Changes in brain dopaminergic indices induced by perinatal exposure to cannabinoids in rats.

Perinatal exposure to cannabinoid derivatives has been shown to produce effects on brain development. In this study, we evaluated the changes induced by maternal exposure to hashish crude extract (HCE) during gestation and lactation in several biochemical indices of dopamine activity in the striatum and the limbic forebrain of offspring. Studies were performed either during the HCE exposure or after drug withdrawal. Perinatal exposure to HCE reduced the number of striatal D1 binding sites in females and increased the L-3,4-dihydroxyphenylacetic acid/dopamine (DOPAC/DA) ratio, whereas an increase in the number of striatal D2 binding sites, with a reduction in their affinity, and a decrease in the activity of tyrosine hydroxylase (TH) were observed in males.

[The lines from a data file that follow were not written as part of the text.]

(* ===== verification/FinalizerProofs.v ===== *)
(** The finalizing job step by step: an invariant of the environment and the
    registry that survives the calls of other tasks, the claims and the commits
    holds throughout, whatever fails. *)
From S2P Require Import Prelude.
From S2P Require Import Stateful.
From S2P Require Import RustStr.
From S2P Require Import Domain.
From S2P Require Import External.
From S2P Require Import Snapshot.
From S2P Require Import Qualification.
From S2P Require Import WindowToken.
From S2P Require Import WindowRegistry.
From S2P Require Import ApiContracts.
From S2P Require Import PersistenceModel.
From S2P Require Import Finalization.
From S2P Require Import FinalizationProofs.
From S2P Require Import Finalizer.

Section Proofs.
Context {J XE JE : Type} `{EqDecision J}.
Context `{SS : !SerdeJson MarketWindowSnapshot J JE} `{SA : !SerdeJson QualificationAssessment J JE}.
Context {FE : FinalizerEnv J XE JE}.
Abbreviation State := (FinalizerState (FE:=FE)).
Abbreviation Error := (QualificationWorkerError XE JE).
Abbreviation M := (stateful State Error).

(** ** Awaits *)

(** One call of the environment, with what other tasks did meanwhile. *)
Inductive read_step : Env -> World -> Env -> World -> Prop :=
| rd_readiness i env w :
    read_step env w (load_projection_readiness i env w).1.2 (load_projection_readiness i env w).2
| rd_window i env w : read_step env w (load_window i env w).1.2 (load_window i env w).2
| rd_interrupted r env w :
    read_step env w (load_interrupted_window_ids r env w).1.2 (load_interrupted_window_ids r env w).2
| rd_active r env w :
    read_step env w (load_active_window_ids r env w).1.2 (load_active_window_ids r env w).2
| rd_sleep d env w : read_step env w (sleep d env w).1 (sleep d env w).2
| rd_epoch env w : read_step env w (since_epoch env).2 w
| rd_instant env w : read_step env w (instant_now env).2 w.
Inductive env_step : Env -> World -> Env -> World -> Prop :=
| es_read env w env' w' : read_step env w env' w' -> env_step env w env' w'
| es_commit f env w : env_step env w (commit_window f env w).1.2 (commit_window f env w).2.
#[local] Hint Constructors read_step env_step : finalizer.

Definition is_env_call {A} (call : Env -> World -> result (PersistenceError XE JE) A * Env * World) : Prop :=
  forall env w, env_step env w (call env w).1.2 (call env w).2.

Lemma is_env_call_readiness i : is_env_call (load_projection_readiness i).
Proof. intros env w. auto with finalizer. Qed.
Lemma is_env_call_window i : is_env_call (load_window i).
Proof. intros env w. auto with finalizer. Qed.
Lemma is_env_call_commit f : is_env_call (commit_window f).
Proof. intros env w. auto with finalizer. Qed.
Lemma is_env_call_interrupted r : is_env_call (load_interrupted_window_ids r).
Proof. intros env w. auto with finalizer. Qed.
Lemma is_env_call_active r : is_env_call (load_active_window_ids r).
Proof. intros env w. auto with finalizer. Qed.
#[local] Hint Resolve is_env_call_readiness is_env_call_window is_env_call_commit
  is_env_call_interrupted is_env_call_active : finalizer.

(** The errors of the calls that only read. *)
Inductive read_error : PersistenceError XE JE -> Prop :=
| re_readiness i env w e : (load_projection_readiness i env w).1.1 = Err e -> read_error e
| re_interrupted r env w e : (load_interrupted_window_ids r env w).1.1 = Err e -> read_error e
| re_active r env w e : (load_active_window_ids r env w).1.1 = Err e -> read_error e.

Definition state_of (env : Env) (w : World) (n : nat) : State :=
  {| fs_env := env; fs_world := w; fs_published := n |}.

(** ** One window *)
Section Window.
Context (I : State -> Prop) (Q : Error -> Prop).
Hypothesis I_env : forall env w env' w' n, env_step env w env' w' ->
  I (state_of env w n) -> I (state_of env' w' n).
Hypothesis I_publish : forall st, I st -> I (publish st).
Hypothesis Q_other : forall e, is_lag (QwPersistence e) = false -> Q (QwPersistence e).
Hypothesis Q_reads : forall e, read_error e -> Q (QwPersistence e).

Abbreviation keeps := (maintains I (fun e st => I st /\ Q e)).
Abbreviation persists := (maintains I (fun e st => I st /\ exists pe : PersistenceError XE JE, e = QwPersistence pe)).

Lemma env_call_step {A} (call : Env -> World -> result (PersistenceError XE JE) A * Env * World) st :
  is_env_call call -> I st ->
  I (env_call call st).2 /\
  forall e, (env_call call st).1 = Err e ->
    exists pe, e = QwPersistence pe /\ (call (fs_env st) (fs_world st)).1.1 = Err pe.
Proof.
  intros Hc H. destruct st as [env w n]. unfold env_call. simpl. specialize (Hc env w).
  destruct (call env w) as [[r env'] w']. simpl in *. split; [by eapply I_env|].
  intros e. destruct r; simpl; [done|]. intros [= <-]. eauto.
Qed.

Lemma persists_env {A} (call : Env -> World -> result (PersistenceError XE JE) A * Env * World) :
  is_env_call call -> persists (env_call call).
Proof.
  intros Hc st H. destruct (env_call_step call st Hc H) as [H1 H2].
  destruct (env_call call st) as [[a|e] st']; simpl in *; [done|]. split; [done|].
  destruct (H2 e eq_refl) as (pe & He & _). eauto.
Qed.

Lemma keeps_env {A} (call : Env -> World -> result (PersistenceError XE JE) A * Env * World) :
  is_env_call call -> (forall env w e, (call env w).1.1 = Err e -> read_error e) -> keeps (env_call call).
Proof.
  intros Hc Hr st H. destruct (env_call_step call st Hc H) as [H1 H2].
  destruct (env_call call st) as [[a|e] st']; simpl in *; [done|]. split; [done|].
  destruct (H2 e eq_refl) as (pe & -> & He). eauto.
Qed.

Lemma maintains_clock {A} F (read : Env -> A * Env) :
  (forall env w, env_step env w (read env).2 w) -> maintains I F (clock read).
Proof.
  intros Hr [env w n] H. unfold clock. simpl. specialize (Hr env w).
  destruct (read env) as [a env']. by eapply I_env.
Qed.
Lemma maintains_epoch F : maintains I F (clock since_epoch).
Proof. apply maintains_clock. auto with finalizer. Qed.
Lemma maintains_instant F : maintains I F (clock instant_now).
Proof. apply maintains_clock. auto with finalizer. Qed.
Lemma maintains_unix F : maintains I F unix_time_millis.
Proof. unfold unix_time_millis. apply maintains_bind; [apply maintains_epoch|auto with stateful]. Qed.
Lemma maintains_pause F d : maintains I F (pause d).
Proof.
  intros [env w n] H. unfold pause. simpl. pose proof (es_read _ _ _ _ (rd_sleep d env w)) as Hs.
  destruct (sleep d env w) as [env' w']. by eapply I_env.
Qed.

Lemma persists_finalize window_id reason : persists (finalize_window window_id reason).
Proof.
  unfold finalize_window. apply maintains_bind; [auto using persists_env with finalizer|intros record].
  apply maintains_bind; [apply maintains_unix|intros at_].
  apply maintains_bind.
  { intros st H. unfold st_lift. destruct (build_discovery_window_finalization _ _ _); simpl; eauto. }
  intros f. apply maintains_bind; [auto using persists_env with finalizer|intros committed].
  apply maintains_bind; [|auto with stateful].
  destruct committed; [by apply maintains_modify|auto with stateful].
Qed.

Lemma keeps_attempt window_id reason : keeps (attempt_finalize_window window_id reason).
Proof.
  unfold attempt_finalize_window. apply maintains_bind.
  { apply keeps_env; [auto with finalizer|]. intros. by eapply re_readiness. }
  intros readiness. case_bool_decide; [auto with stateful|]. intros st H0.
  pose proof (persists_finalize window_id (terminal_incomplete_reason readiness reason) st H0) as H1.
  destruct (finalize_window _ _ st) as [[c|e] st']; [done|]. destruct H1 as [H1 (pe & ->)].
  destruct (is_lag _) eqn:El; [done|]. auto.
Qed.

Lemma keeps_all reason ids n : keeps (finalize_all reason ids n).
Proof.
  revert n. induction ids as [|i ids IH]; intros n; simpl; [auto with stateful|].
  apply maintains_bind; [apply keeps_attempt|intros c; apply IH].
Qed.

Lemma keeps_abandoned run : keeps (finalize_abandoned_windows run).
Proof.
  unfold finalize_abandoned_windows. apply maintains_bind; [|intros ids; apply keeps_all].
  apply keeps_env; [auto with finalizer|]. intros. by eapply re_interrupted.
Qed.

Lemma keeps_active run : keeps (env_call (load_active_window_ids run)).
Proof. apply keeps_env; [auto with finalizer|]. intros. by eapply re_active. Qed.
End Window.

(** ** The whole job *)

(** The invariant depends on the claim that is held, the cells and the window it
    is for, and on the candidates still to be tried. *)
Section Job.
Context (I : list Token -> option (nat * Z) -> State -> Prop) (Q : Error -> Prop).
Context (committed : Env -> Z -> Prop).
Hypothesis I_env : forall cs held env w env' w' n, env_step env w env' w' ->
  I cs held (state_of env w n) -> I cs held (state_of env' w' n).
Hypothesis I_publish : forall cs held st, I cs held st -> I cs held (publish st).
Hypothesis I_tried : forall t cs held st, I (t :: cs) held st -> I cs held st.
Hypothesis I_claim : forall cs env w n t id,
  tc_durable_window_id (cells_of (heap w) t) = Some id -> I cs None (state_of env w n) ->
  match claim_finalization w t with
  | (Some claim, w') => I cs (Some (tok_cells (cl_token claim), id)) (state_of env w' n)
  | (None, w') => I cs None (state_of env w' n)
  end.
Hypothesis I_drop : forall cs env w n claim id,
  I cs (Some (tok_cells (cl_token claim), id)) (state_of env w n) ->
  I cs None (state_of env (claim_drop w claim) n).
Hypothesis I_commit : forall cs env w n claim id, committed env id ->
  I cs (Some (tok_cells (cl_token claim), id)) (state_of env w n) ->
  I cs None (state_of env (claim_mark_committed w claim).2 n).
Hypothesis I_candidates : forall env w n now, I [] None (state_of env w n) ->
  I (finalization_candidates w now).1 None (state_of env (finalization_candidates w now).2 n).
Hypothesis I_cleanup : forall env w n, I [] None (state_of env w n) ->
  I [] None (state_of env (cleanup_finalized w).2 n).
Hypothesis I_cancel : forall env w n reason, I [] None (state_of env w n) ->
  I [] None (state_of env (cancel_all_confirmed w reason).2 n).
Hypothesis Q_other : forall e, is_lag (QwPersistence e) = false -> Q (QwPersistence e).
Hypothesis Q_reads : forall e, read_error e -> Q (QwPersistence e).
Hypothesis Q_unnumbered : forall t cs st, I (t :: cs) None st ->
  tc_durable_window_id (cells_of (heap (fs_world st)) t) = None -> Q QwWindowIdOutOfRange.
Hypothesis attempts_commit : forall id reason st b st',
  attempt_finalize_window id reason st = (Ok (Some b), st') -> committed (fs_env st') id.

(** The outcome of a run that starts with [cs] to be tried. *)
Definition outcome (cs : list Token) {A} (q : result Error A * State) : Prop :=
  match q with
  | (Ok _, st) => I cs None st
  | (Err e, st) => I cs None st /\ Q e
  end.
Abbreviation keeps := (maintains (I [] None) (fun e st => I [] None st /\ Q e)).

Lemma I_all_tried cs held st : I cs held st -> I [] held st.
Proof. induction cs as [|t cs IH]; eauto. Qed.

Lemma outcome_tried cs {A} (q : result Error A * State) : outcome cs q -> outcome [] q.
Proof. destruct q as [[a|e] st]; simpl; [|intros [H HQ]; split; [|done]]; eauto using I_all_tried. Qed.

Lemma outcome_clock cs {A B} (read : Env -> A * Env) (k : A -> M B) env w n :
  (forall env w, env_step env w (read env).2 w) -> I cs None (state_of env w n) ->
  (forall a env', I cs None (state_of env' w n) -> outcome cs (k a (state_of env' w n))) ->
  outcome cs ((clock read ≫= k) (state_of env w n)).
Proof.
  intros Hr H Hk. rewrite bind_eq. unfold clock. simpl. specialize (Hr env w).
  destruct (read env) as [a env']. simpl in *. apply Hk. by eapply I_env.
Qed.

Lemma outcome_use_claim cs retries delay k id claim st :
  I cs (Some (tok_cells (cl_token claim), id)) st ->
  outcome cs (use_claim retries delay k id claim st).
Proof.
  intros H. unfold use_claim.
  pose proof (keeps_attempt (I cs (Some (tok_cells (cl_token claim), id))) Q) as Ha.
  specialize (Ha ltac:(eauto) ltac:(eauto) Q_other Q_reads id (cl_reason claim) st H).
  destruct (attempt_finalize_window _ _ st) as [[[b|]|e] st1] eqn:E.
  - apply attempts_commit in E. destruct st1 as [env w n]. rewrite bind_eq. unfold registry_call. simpl.
    pose proof (I_commit _ _ _ _ _ _ E Ha) as Hc.
    by destruct (claim_mark_committed w claim) as [c w'].
  - destruct st1 as [env w n]. rewrite bind_eq. unfold clock. simpl.
    pose proof (es_read _ _ _ _ (rd_instant env w)) as Hs. destruct (instant_now env) as [now env']. simpl in *.
    by eapply I_drop, I_env.
  - destruct Ha as [Ha HQ]. destruct st1 as [env w n]. simpl. split; [|done]. by eapply I_drop.
Qed.

Lemma outcome_candidate retries delay k t cs st :
  I (t :: cs) None st -> outcome cs (finalize_candidate retries delay k t st).
Proof.
  intros H. destruct st as [env w n]. unfold finalize_candidate. rewrite bind_eq. cbn [read_state].
  cbn [fs_world]. destruct (tc_durable_window_id _) as [id|] eqn:Ed; simpl.
  2: { split; [by eapply I_tried|]. by eapply Q_unnumbered; [exact H|]. }
  apply outcome_clock; [auto with finalizer|by eapply I_tried|]. intros now env' H1.
  destruct (negb _); [exact H1|]. rewrite bind_eq. unfold registry_call. cbn [fs_world fs_env state_of].
  pose proof (I_claim cs env' w n t id Ed H1) as Hc.
  destruct (claim_finalization w t) as [[claim|] w']; [|exact Hc]. by apply outcome_use_claim.
Qed.

Lemma outcome_candidates retries delay k cs st :
  I cs None st -> outcome [] (finalize_candidates retries delay k cs st).
Proof.
  revert retries k st. induction cs as [|t cs IH]; intros retries k st H; [exact H|].
  cbn [finalize_candidates]. rewrite bind_eq. pose proof (outcome_candidate retries delay k t cs st H) as H1.
  destruct (finalize_candidate _ _ _ _ _) as [[p|e] st1]; [by apply IH|]. by apply outcome_tried in H1.
Qed.

Lemma keeps_ready retries delay : keeps (finalize_ready_tokens retries delay).
Proof.
  unfold finalize_ready_tokens. apply maintains_bind; [apply maintains_unix; eauto|]. intros now [env w n] H.
  rewrite bind_eq. unfold registry_call at 1. cbn [fs_world fs_env fs_published].
  pose proof (I_candidates env w n now H) as Hc. destruct (finalization_candidates w now) as [cs w'].
  simpl in Hc. rewrite bind_eq. pose proof (outcome_candidates retries delay 0 cs _ Hc) as H1.
  unfold state_of in H1. destruct (finalize_candidates _ _ _ _ _) as [[p|e] st1]; [|exact H1].
  destruct st1 as [env1 w1 n1]. rewrite bind_eq. unfold registry_call. cbn [fs_world fs_env fs_published].
  pose proof (I_cleanup _ _ _ H1) as H2. by destruct (cleanup_finalized w1).
Qed.

Lemma keeps_drain fuel run deadline retries : keeps (drain_until fuel run deadline retries).
Proof.
  revert retries. induction fuel as [|fuel IH]; intros retries; simpl; [auto with stateful|].
  apply maintains_bind; [apply maintains_instant; eauto|intros now]. destruct (now <? deadline); [|auto with stateful].
  apply maintains_bind; [apply keeps_ready|intros p].
  apply maintains_bind; [apply keeps_active; eauto|]. intros [|i ids]; [auto with stateful|].
  apply maintains_bind; [apply maintains_pause; eauto|intros _; apply IH].
Qed.

Lemma keeps_shutdown fuel run : keeps (drain_shutdown fuel run).
Proof.
  unfold drain_shutdown. apply maintains_bind; [apply maintains_instant; eauto|intros now].
  apply maintains_bind; [apply keeps_drain|]. intros [[]|]; [auto with stateful| |auto with stateful].
  apply maintains_bind; [apply keeps_active; eauto|intros ids].
  apply maintains_bind; [apply keeps_all; eauto|auto with stateful].
Qed.

Lemma keeps_run fuel run retries branches : keeps (run_qualification_finalizer fuel run retries branches).
Proof.
  revert retries. induction branches as [|[] branches IH]; intros retries; simpl; [auto with stateful|..].
  - apply maintains_bind; [apply keeps_ready|intros p; apply IH].
  - apply maintains_bind; [apply keeps_abandoned; eauto|intros _; apply IH].
  - apply maintains_bind; [|intros _; apply keeps_shutdown].
    intros [env w n] H0. unfold registry_call. cbn [fs_world fs_env fs_published].
    pose proof (I_cancel env w n StreamStopped H0) as H1. by destruct (cancel_all_confirmed w StreamStopped).
Qed.
End Job.
End Proofs.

The DOPAC/DA ratio was also increased in the limbic forebrain in HCE-exposed females, but there were no changes in binding site parameters. Most of these effects disappeared after cessation of cannabinoid treatment, but the decrease in striatal TH activity in males was maintained during drug withdrawal. Interestingly, the affinity of D2 receptors in the striatum of females, the number of striatal D1 receptors in males, and the limbic TH activity in males increased after the cessation of drug treatment. These results allow us to conclude that: (1) the effects of perinatal exposure to HCE were different depending on the sex and the specific brain area studied; and (2) most of the effects disappeared after cessation of cannabinoid treatment, although some new changes then appeared.